Operators Gain a New Ally in Bid to Boost Rich Communication Services

Last week at Mobile World Congress, Google and a series of mobile operators announced an initiative to accelerate adoption of the GSMA’s Rich Communication Services (RCS) on Android. Google will work together with the GSMA and operators including America Movil, Bharti Airtel, Deutsche Telekom, MTN, Orange, Sprint and Vodafone to develop an RCS client with a consistent experience across devices and service providers. The announcement follows Google’s acquisition in September 2015 of Jibe Mobile, a provider of RCS software for operators.

RCS is a suite of specifications developed by the GSMA and based on the IP Multimedia Subsystem network architecture. RCS is intended to support enhanced cross-operator communications such a next-generation messaging service that allows users to create group chats and share large photos and videos.

The GSMA has been working for almost a decade to foster broader adoption of RCS as a way to compete with third-party instant messaging and voice apps, but adoption over the years has been patchy. Last year, we wrote about T-Mobile USA’s introduction of an RCS-based communications suite called Advanced Messaging (See Challenging OTT with RCS). T-Mobile tried to sell RCS as a replacement for services such as Facebook and Skype by promising it would “take text messaging into the mobile Internet age”.

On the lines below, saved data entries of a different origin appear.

(* ===== verification/TunnelLink.v ===== *)
(** * The two ends of a tunnel (internal/tunnel/session.go: Open, Accept, the reader loop)

    An agent's session and a gateway's session over one connection: what one side writes is what the
    reader loop of the other side reads, frame by frame. Callers use the streams that [Open] and
    [Accept] handed them, and no others; everything else about the order of the steps of both sides
    is free. *)
From S2P Require Import Prelude Go GoIO Tunnel TunnelProps.
Open Scope Z_scope.

(** One end: its session, the streams that an [Open] has registered and not announced yet, the streams
    its callers hold, and how many bytes of the peer's output the reader loop has read. *)
Record node := mkNode { sess : Session; opening : list ref; handles : list ref; seen : nat }.

Record link := mkLink { client : node; server : node }.

(** [true] is the client's end, whose ids are odd. *)
Definition end_of (c : bool) (l : link) : node := if c then client l else server l.
Definition set_end (c : bool) (n : node) (l : link) : link :=
  if c then mkLink n (server l) else mkLink (client l) n.

Definition new_node (isClient : bool) (room : option (Z * gerr)) : node :=
  mkNode (newSession isClient (mkWr [] room)) [] [] 0.

(** The connection breaks for each writer after any number of bytes, or never. *)
Definition new_link (room_client room_server : option (Z * gerr)) : link :=
  mkLink (new_node true room_client) (new_node false room_server).

(** What may happen at an end: its reader loop reads a frame, or another step of its session. The
    connection may also fail at any time for the reader, which is its [ReceiveFailed]. *)
Inductive action :=
| Recv (quit : bool)
| Do (ev : event).

Definition unread (peer n : node) : bytes := drop (seen n) (wout (out (sess peer))).

(** Callers have only the streams they were given. *)
Definition allowed (ev : event) (n : node) : bool :=
  match ev with
  | Received _ _ => false
  | Announced r => bool_decide (r ∈ opening n)
  | DataSent r _ | BytesRead r _ | StreamClosed r => bool_decide (r ∈ handles n)
  | _ => true
  end.

Definition opening' (ev : event) (n : node) : list ref :=
  match ev with
  | Opened meta => match fst (Open_register meta (sess n)) with Ok r => opening n ++ [r] | _ => opening n end
  | Announced r => filter (fun r' => r' <> r) (opening n)
  | _ => opening n
  end.

Definition handles' (ev : event) (n : node) : list ref :=
  match ev with
  | Announced r => if is_ok (fst (Open_announce r (sess n))) then handles n ++ [r] else handles n
  | Accepted => handles n ++ take 1 (accept (sess n))
  | _ => handles n
  end.

Section exec.
Context (decodeControl : decodeControl_t).

Definition act (a : action) (peer n : node) : node :=
  match a with
  | Recv quit =>
      match loop (sess n), readFrame (mkRd (unread peer n) EEOF) with
      | Reading, (Ok f, rest) =>
          mkNode (step decodeControl (Received quit f) (sess n)) (opening n) (handles n)
                 (length (wout (out (sess peer))) - length (rbuf rest))
      | _, _ => n
      end
  | Do ev =>
      if allowed ev n
      then mkNode (step decodeControl ev (sess n)) (opening' ev n) (handles' ev n) (seen n)
      else n
  end.

Definition link_step (l : link) (ca : bool * action) : link :=
  set_end (fst ca) (act (snd ca) (end_of (negb (fst ca)) l) (end_of (fst ca) l)) l.

Definition link_run (acts : list (bool * action)) (l : link) : link := foldl link_step l acts.

(** The bytes of a write that went out: those of a chunk whose frame was written whole. *)
Definition put (r : ref) (a : action) (n : node) : bytes :=
  match a with
  | Do (DataSent r' p) =>
      if allowed (DataSent r' p) n && bool_decide (r' = r) then
        match objs (sess n) !! r with
        | Some st =>
            let p := take (Z.to_nat MaxPayload) p in
            if is_ok (fst (writeFrame frameData (st_id st) p (sess n))) then p else []
        | None => []
        end
      else []
  | _ => []
  end.

Definition got (r : ref) (a : action) (n : node) : bytes :=
  match a with
  | Do ev => if allowed ev n then taken r ev (sess n) else []
  | _ => []
  end.

(** The bytes that went out on stream [r] of an end, and the bytes that were read from it. *)
Fixpoint sent_on (c : bool) (r : ref) (acts : list (bool * action)) (l : link) : bytes :=
  match acts with
  | [] => []
  | ca :: rest =>
      (if bool_decide (fst ca = c) then put r (snd ca) (end_of c l) else []) ++
      sent_on c r rest (link_step l ca)
  end.

Fixpoint read_from (c : bool) (r : ref) (acts : list (bool * action)) (l : link) : bytes :=
  match acts with
  | [] => []
  | ca :: rest =>
      (if bool_decide (fst ca = c) then got r (snd ca) (end_of c l) else []) ++
      read_from c r rest (link_step l ca)
  end.

End exec.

The adoption of third-party services by subscribers has long posed a threat to operator revenues from traditional text and voice services. In the UK, for example, Ofcom reported that revenue from SMS and MMS communications fell for the first time in 2013 and has been sliding since.

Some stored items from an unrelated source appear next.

(* ===== verification/TunnelLinkProps.v ===== *)
(** * What a tunnel guarantees end to end *)
From S2P Require Import Prelude Go GoIO ConnFacts Tunnel TunnelProps TunnelLink.
Open Scope Z_scope.

#[local] Opaque MaxPayload.

(** ** What one event writes *)

(** The frame an event tries to write. *)
Definition emit (ev : event) (s : Session) : option frame :=
  match closed s with
  | Some _ => None
  | None =>
      match ev with
      | ControlSent c => Some (mkFrame frameControl 0 c)
      | Announced r => (fun st => mkFrame frameOpen (st_id st) (st_meta st)) <$> objs s !! r
      | DataSent r p => (fun st => mkFrame frameData (st_id st) (take (Z.to_nat MaxPayload) p)) <$> objs s !! r
      | CloseSent r =>
          match closers s !! r with
          | Some Sending => (fun st => mkFrame frameClose (st_id st) []) <$> objs s !! r
          | _ => None
          end
      | _ => None
      end
  end.

Definition write_out (f : frame) (w : wr) : go unit * wr :=
  writeFrameTo (f_typ f) (f_connID f) (f_payload f) w.

(** The frames the event adds to the output. *)
Definition emitted (ev : event) (s : Session) : list frame :=
  match emit ev s with Some f => if is_ok (fst (write_out f (out s))) then [f] else [] | None => [] end.

Lemma writeFrame_out typ id p s :
  closed s = None ->
  fst (writeFrame typ id p s) = fst (write_out (mkFrame typ id p) (out s)) /\
  out (snd (writeFrame typ id p s)) = snd (write_out (mkFrame typ id p) (out s)).
Proof.
  intros Hc. unfold writeFrame, write_out. rewrite Hc. cbn [f_typ f_connID f_payload].
  by destruct (writeFrameTo _ _ _ _).
Qed.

Google’s support could provide operators with some hope of regaining relevance in messaging, and offer some defence against freely available, cross-platform instant messaging services as well as popular voice-over-IP brands that have been usurping operators’ offerings. Facebook now boasts close to 2 billion users across its services.

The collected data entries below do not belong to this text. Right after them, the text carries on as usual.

(* ===== verification/Gateway.v ===== *)
(** * The gateway (internal/gateway)

    The registry of agents, the admission of an agent, the relay of a client with its recording, and
    the sniffer that reads the login name off the relayed bytes. *)
From S2P Require Import Prelude Go GoStr GoIO Tunnel.
Open Scope Z_scope.

(** ** The login sniffer (dbuser.go) *)

Definition pgSSLRequestCode : Z := 80877103.
Definition pgGSSRequestCode : Z := 80877104.
Definition pgCancelRequestCode : Z := 80877102.
Definition mysqlClientProtocol41 : Z := 0x200.
Definition sniffCap : Z := Z.shiftl 16 10.

(** [cur] is [p[start:i]]: what follows the last NUL is dropped. *)
Fixpoint split_from (cur p : bytes) : list bytes :=
  match p with
  | [] => []
  | c :: rest => if decide (c = b8 0) then cur :: split_from [] rest else split_from (cur ++ [c]) rest
  end.
Definition splitCStrings (p : bytes) : list bytes := split_from [] p.

Fixpoint first_user (parts : list bytes) : bytes :=
  match parts with
  | k :: v :: rest => if decide (k = str "user") then v else first_user rest
  | _ => []
  end.
Definition pgUserFromParams (params : bytes) : bytes := first_user (splitCStrings params).

(** [(user, done)]; every turn of the loop skips eight bytes. *)
Fixpoint sniff_frames (fuel : nat) (buf : bytes) (off : Z) : go (bytes * bool) :=
  match fuel with
  | O => NoFuel
  | S k =>
      if zlen buf - off <? 8 then Ok ([], false)
      else
        let? length := be_at 4 buf off in
        let? code := be_at 4 buf (off + 4) in
        if (length =? 8) && ((code =? pgSSLRequestCode) || (code =? pgGSSRequestCode)) then
          sniff_frames k buf (off + 8)
        else if code =? pgCancelRequestCode then Ok ([], true)
        else if (length <? 8) || (length >? sniffCap) then Ok ([], true)
        else if zlen buf - off <? length then Ok ([], false)
        else
          let? params := slice buf (off + 8) (off + length) in
          Ok (pgUserFromParams params, true)
  end.
Definition sniffPostgresUser (buf : bytes) : go (bytes * bool) := sniff_frames (S (length buf)) buf 0.

Definition sniffMySQLUser (buf : bytes) : go (bytes * bool) :=
  if zlen buf <? 4 then Ok ([], false)
  else
    let? plen := le_at 3 buf 0 in
    if plen <? 33 then Ok ([], true)
    else if zlen buf <? 4 + plen then Ok ([], false)
    else
      let? payload := slice buf 4 (4 + plen) in
      if zlen payload <? 32 then Ok ([], true)
      else
        let? caps := le_at 4 payload 0 in
        if Z.land caps mysqlClientProtocol41 =? 0 then Ok ([], true)
        else
          let? name := slice_from payload 32 in
          let e := IndexByte name (b8 0) in
          if e >=? 0 then let? user := slice name 0 e in Ok (user, true) else Ok ([], true).

Record loginUserSniffer := mkSniffer { dbType : bytes; buf : bytes; done : bool; user : bytes }.

Definition newLoginUserSniffer `{Unicode} (db : bytes) : loginUserSniffer :=
  mkSniffer (ToLower (TrimSpace db)) [] false [].

Definition sniff (db buf : bytes) : go (bytes * bool) :=
  if decide (db = str "postgres" \/ db = str "postgresql") then sniffPostgresUser buf
  else if decide (db = str "mysql") then sniffMySQLUser buf
  else Ok ([], true).

Definition feed (p : bytes) (s : loginUserSniffer) : go loginUserSniffer :=
  let buf := buf s ++ p in
  let? (u, d) := sniff (dbType s) buf in
  Ok (mkSniffer (dbType s) buf (d || (zlen buf >=? sniffCap)) u).

(** The sniffer's [Write]. *)
Definition tap (p : bytes) (s : loginUserSniffer) : go loginUserSniffer :=
  if done s then Ok s else feed p s.

Definition username (s : loginUserSniffer) : bytes := user s.

(** ** The relay *)

(** [io.Copy] over an [io.TeeReader]: [chunks] are the reads of the source. *)
Fixpoint copy_tapped (chunks : list bytes) (e : gerr) (s : loginUserSniffer) (dst : wr) (n : Z)
    : go (Z * go unit * wr * loginUserSniffer) :=
  match chunks with
  | [] => Ok (n, if decide (e = EEOF) then Ok tt else Err e, dst, s)
  | c :: rest =>
      let? s' := tap c s in
      match Write c dst with
      | (Ok _, dst') => copy_tapped rest e s' dst' (n + zlen c)
      | (o, dst') => Ok (n + (zlen (wout dst') - zlen (wout dst)), o, dst', s')
      end
  end.

Record relayed := mkRelayed {
  r_up : Z; r_down : Z; r_err : go unit; r_upstream : wr; r_client : wr; r_tap : loginUserSniffer }.

Definition relayCounted (client_first : bool) (chunks : list bytes) (cend : gerr) (to_client : wr)
    (from_stream : rd) (to_stream : wr) (s : loginUserSniffer) : go relayed :=
  let? (u, e_up, w_up, s') := copy_tapped chunks cend s to_stream 0 in
  let '(d, e_down, w_down) := Copy from_stream to_client in
  Ok (mkRelayed u d (quiet (if client_first then e_up else e_down)) w_up w_down s').

(** ** The registry (gateway.go) *)

(** Connections of agents are shared objects: [heap] holds them in the order of their creation, the
    two maps hold references. [serving] holds the [ServeAgent] calls that have registered and not
    returned, with whether the acknowledgement is out. *)
Record agentConn := mkAgent { ac_id : bytes; ac_orgID : bytes; ac_targets : list Target }.

Record Gateway := mkGateway {
  authToken : bytes;
  heap : list agentConn;
  agents : gmap bytes nat;
  targets : gmap bytes nat;
  serving : gmap nat bool;
  acks : list Control;            (* every acknowledgement handed to a session *)
}.

Definition New (token : bytes) : Gateway := mkGateway token [] ∅ ∅ ∅ [].

Definition ErrNoAgent : gerr := EFmt "gateway: no agent registered for target" [].

Fixpoint find_target (name : bytes) (ts : list Target) : option Target :=
  match ts with
  | [] => None
  | t :: rest => if decide (t_Name t = name) then Some t else find_target name rest
  end.
Definition target (ac : agentConn) (name : bytes) : option Target := find_target name (ac_targets ac).

Definition register (r : nat) (ac : agentConn) (g : Gateway) : Gateway :=
  mkGateway (authToken g) (heap g) (<[ac_id ac := r]> (agents g))
    (foldl (fun m t => <[t_Name t := r]> m) (targets g) (ac_targets ac)) (serving g) (acks g).

(** [if m[k] == ac { delete(m, k) }] *)
Definition delete_if (r : nat) (m : gmap bytes nat) (k : bytes) : gmap bytes nat :=
  if decide (m !! k = Some r) then delete k m else m.

Definition deregister (r : nat) (ac : agentConn) (g : Gateway) : Gateway :=
  mkGateway (authToken g) (heap g) (delete_if r (agents g) (ac_id ac))
    (foldl (fun m t => delete_if r m (t_Name t)) (targets g) (ac_targets ac)) (serving g) (acks g).

Definition Targets (g : Gateway) : list bytes := (map_to_list (targets g)).*1.

(** The session of the agent that serves a target. *)
Definition lookup_target (g : Gateway) (name : bytes) : go nat :=
  match targets g !! name with Some r => Ok r | None => Err ErrNoAgent end.

(** *** Admission *)

Definition ack_ok : Control := mkControl KindRegisterAck [] [] [] [] true [].
Definition ack_refused (why : bytes) : Control := mkControl KindRegisterAck [] [] [] [] false why.

Definition agent_of (reg : Control) : agentConn := mkAgent (k_AgentID reg) (k_OrgID reg) (k_Targets reg).

(** The guards of [ServeAgent]: the acknowledgement and the error of a refusal. *)
Definition refusal (token : bytes) (reg : Control) : option (Control * gerr) :=
  if decide (k_Kind reg <> KindRegister) then
    Some (ack_refused (str "expected register"), EFmt "gateway: first control was not register" [])
  else if decide (token <> [] /\ k_Token reg <> token) then
    Some (ack_refused (str "unauthorized"), EFmt "gateway: agent failed authentication" [])
  else if decide (k_AgentID reg = []) then
    Some (ack_refused (str "missing agent_id"), EFmt "gateway: agent missing id" [])
  else None.

Definition push_ack (c : Control) (g : Gateway) : Gateway :=
  mkGateway (authToken g) (heap g) (agents g) (targets g) (serving g) (acks g ++ [c]).

Definition with_serving (m : gmap nat bool) (g : Gateway) : Gateway :=
  mkGateway (authToken g) (heap g) (agents g) (targets g) m (acks g).

(** [ServeAgent] up to the registration, given what the first [NextControl] returned. *)
Definition ServeAgent_first (first : go Control) (g : Gateway) : go unit * Gateway :=
  match first with
  | Ok reg =>
      match refusal (authToken g) reg with
      | Some (ack, e) => (Err e, push_ack ack g)
      | None =>
          let r := length (heap g) in
          let ac := agent_of reg in
          let g' := mkGateway (authToken g) (heap g ++ [ac]) (agents g) (targets g) (serving g) (acks g) in
          (Ok tt, with_serving (<[r := false]> (serving g)) (register r ac g'))
      end
  | Err e => (Err e, g)
  | Panic => (Panic, g)
  | NoFuel => (NoFuel, g)
  end.

(** The return of [ServeAgent] runs the deferred [deregister]. *)
Definition ServeAgent_return (r : nat) (g : Gateway) : Gateway :=
  match heap g !! r with
  | Some ac => deregister r ac (with_serving (delete r (serving g)) g)
  | None => g
  end.

(** The acknowledgement, and then every further [NextControl]. *)
Definition ServeAgent_next (r : nat) (o : go Control) (g : Gateway) : Gateway :=
  match serving g !! r with
  | Some false =>
      if is_ok o then with_serving (<[r := true]> (serving g)) (push_ack ack_ok g)
      else ServeAgent_return r (push_ack ack_ok g)
  | Some true => if is_ok o then g else ServeAgent_return r g
  | None => g
  end.

(** An interleaving of [ServeAgent] calls: a call starts with its first control message, or the call
    [r] proceeds with the outcome of its next operation on the session. *)
Inductive event :=
| AgentFirst (first : go Control)
| AgentNext (r : nat) (o : go Control).

Definition step (g : Gateway) (ev : event) : Gateway :=
  match ev with
  | AgentFirst first => snd (ServeAgent_first first g)
  | AgentNext r o => ServeAgent_next r o g
  end.

Definition run (token : bytes) (evs : list event) : Gateway := foldl step (New token) evs.

(** ** Clients *)

Record SessionRecord := mkRecord {
  AgentID : bytes; OrgID : bytes; s_Target : bytes; s_DBType : bytes; ClientAddr : bytes;
  s_ResourceRoleID : bytes; s_ActorEmail : bytes; StartedAt : Z }.

Record SessionResult := mkResult {
  EndedAt : Z; BytesUp : Z; BytesDown : Z; Status : bytes; DBUsername : bytes; Error : bytes }.

(** The recording store (store.go): what its two calls answer. *)
Record Store := mkStore {
  SessionStarted : SessionRecord -> go bytes;
  SessionEnded : bytes -> SessionResult -> go unit }.

Definition NoopStore : Store := mkStore (fun _ => Ok []) (fun _ _ => Ok tt).

Definition SetStore (s : option Store) : Store := match s with None => NoopStore | Some s => s end.

(** One served client: what it returned, what the store was told, where the bytes went. *)
Record served := mkServed {
  v_ret : go unit;
  v_started : option SessionRecord;
  v_ended : option (bytes * SessionResult);
  v_relay : option relayed }.

Section serve.
Context `{Unicode}.
(** [err.Error()], for the result of a failed relay. *)
Context (error_text : gerr -> bytes).

Definition session_result (now : Z) (r : relayed) : SessionResult :=
  match r_err r with
  | Err e => mkResult now (r_up r) (r_down r) (str "cancelled") (username (r_tap r)) (error_text e)
  | _ => mkResult now (r_up r) (r_down r) (str "executed") (username (r_tap r)) []
  end.

Definition session_record (ac : agentConn) (name addr : bytes) (now : Z) : SessionRecord :=
  let b := default (mkTarget [] [] [] [] []) (target ac name) in
  mkRecord (ac_id ac) (ac_orgID ac) name (t_DBType b) addr (t_ResourceRoleID b) (t_ActorEmail b) now.

(** [opened] is the outcome of [sess.Open]; the readers, the writers and the chunks are the client's
    connection and the stream. *)
Definition ServeClient (g : Gateway) (store : Store) (name addr : bytes) (t0 t1 : Z) (opened : go unit)
    (client_first : bool) (chunks : list bytes) (cend : gerr) (to_client : wr)
    (from_stream : rd) (to_stream : wr) : served :=
  match targets g !! name with
  | None => mkServed (Err ErrNoAgent) None None None
  | Some r =>
      match opened, heap g !! r with
      | Ok _, Some ac =>
          let rec := session_record ac name addr t0 in
          let sessionID := match SessionStarted store rec with Ok id => id | _ => [] end in
          match relayCounted client_first chunks cend to_client from_stream to_stream
                  (newLoginUserSniffer (s_DBType rec)) with
          | Ok rl =>
              mkServed (r_err rl) (Some rec) (Some (sessionID, session_result t1 rl)) (Some rl)
          | Err e => mkServed (Err e) (Some rec) None None
          | Panic => mkServed Panic (Some rec) None None
          | NoFuel => mkServed NoFuel (Some rec) None None
          end
      | Err e, Some _ => mkServed (Err e) None None None
      | _, _ => mkServed Panic None None None
      end
  end.

End serve.

(** ** The HTTP store (httpstore.go) *)

Record HTTPStore := mkHTTP { baseURL : bytes; basePath : bytes; token : bytes }.

Definition DefaultSessionPath : bytes := str "/api/v1/data-studio/studio/native-sessions".
Definition slash : byte := Ascii.byte_of_ascii "/"%char.

Definition NewHTTPStore (base path tok : bytes) : HTTPStore :=
  let bp := TrimRight (TrimSpace path) slash in
  mkHTTP (TrimRight base slash) (if decide (bp = []) then DefaultSessionPath else bp) tok.

(** A POST: its URL, its authorization header when there is one, its body. *)
Record request := mkReq { q_url : bytes; q_auth : option bytes; q_body : bytes }.

Section http.
(** The HTTP client: the status and the body of the reply, or an error; and the JSON codec. *)
Context (Do : request -> go (Z * bytes)).
Context (marshal_record : SessionRecord -> go bytes) (marshal_result : SessionResult -> go bytes).
Context (decode_id : bytes -> go bytes).

(** The request, and the reply's body on a 2xx status. *)
Definition post (h : HTTPStore) (path : bytes) (payload : go bytes) : go (request * bytes) :=
  let? body := payload in
  let req := mkReq (baseURL h ++ path)
               (if decide (token h = []) then None else Some (str "Bearer " ++ token h)) body in
  let? (status, reply) := Do req in
  if (status <? 200) || (status >=? 300) then
    Err (EFmt "control plane %s -> %d: %s" [path; itoa status; TrimSpace (take 512 reply)])
  else Ok (req, reply).

Definition http_started (h : HTTPStore) (rec : SessionRecord) : go bytes :=
  let? (_, reply) := post h (basePath h) (marshal_record rec) in decode_id reply.

Definition http_ended (h : HTTPStore) (sessionID : bytes) (res : SessionResult) : go (option request) :=
  if decide (TrimSpace sessionID = []) then Ok None
  else
    let? (req, _) := post h (basePath h ++ [slash] ++ sessionID ++ str "/close") (marshal_result res) in
    Ok (Some req).

Definition HTTP_Store (h : HTTPStore) : Store :=
  mkStore (http_started h) (fun id res => let? _ := http_ended h id res in Ok tt).

End http.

In our view, this is the GSMA’s last hope for RCS. The suite has been branded and rebranded during the years — it was called joyn for a while — and adopted by some operators while being abandoned by others. In South Korea, for example, KT and LG Uplus both announced this month they would shut down their RCS-based services which simply weren’t able to compete against popular alternatives.

If Google is able to establish its RCS client as a truly universal and usable client on Android devices globally, it may offer a way to reduce Facebook’s stranglehold on messaging services. Google and operators must come to the realisation that it’s getting late in the game, and it will take something special to establish RCS as a global standard.

Google said its RCS Android client will be available until later this year, but in many ways this development feels superficial. RCS will not be embedded in Android; it seems it will form just another third-party application. And many leading operators were visibly absent from supporting the movement, meaning its adoption faces immediate hurdles.

Things have become convoluted in the mobile industry, with Google — a provider of several over-the-top services — working to promote a technology designed to tackle the threat of such services. We’re not sure RCS-based services can compete against well-established and well-liked proprietary apps. It may be too late to joyn the GSMA’s initiative.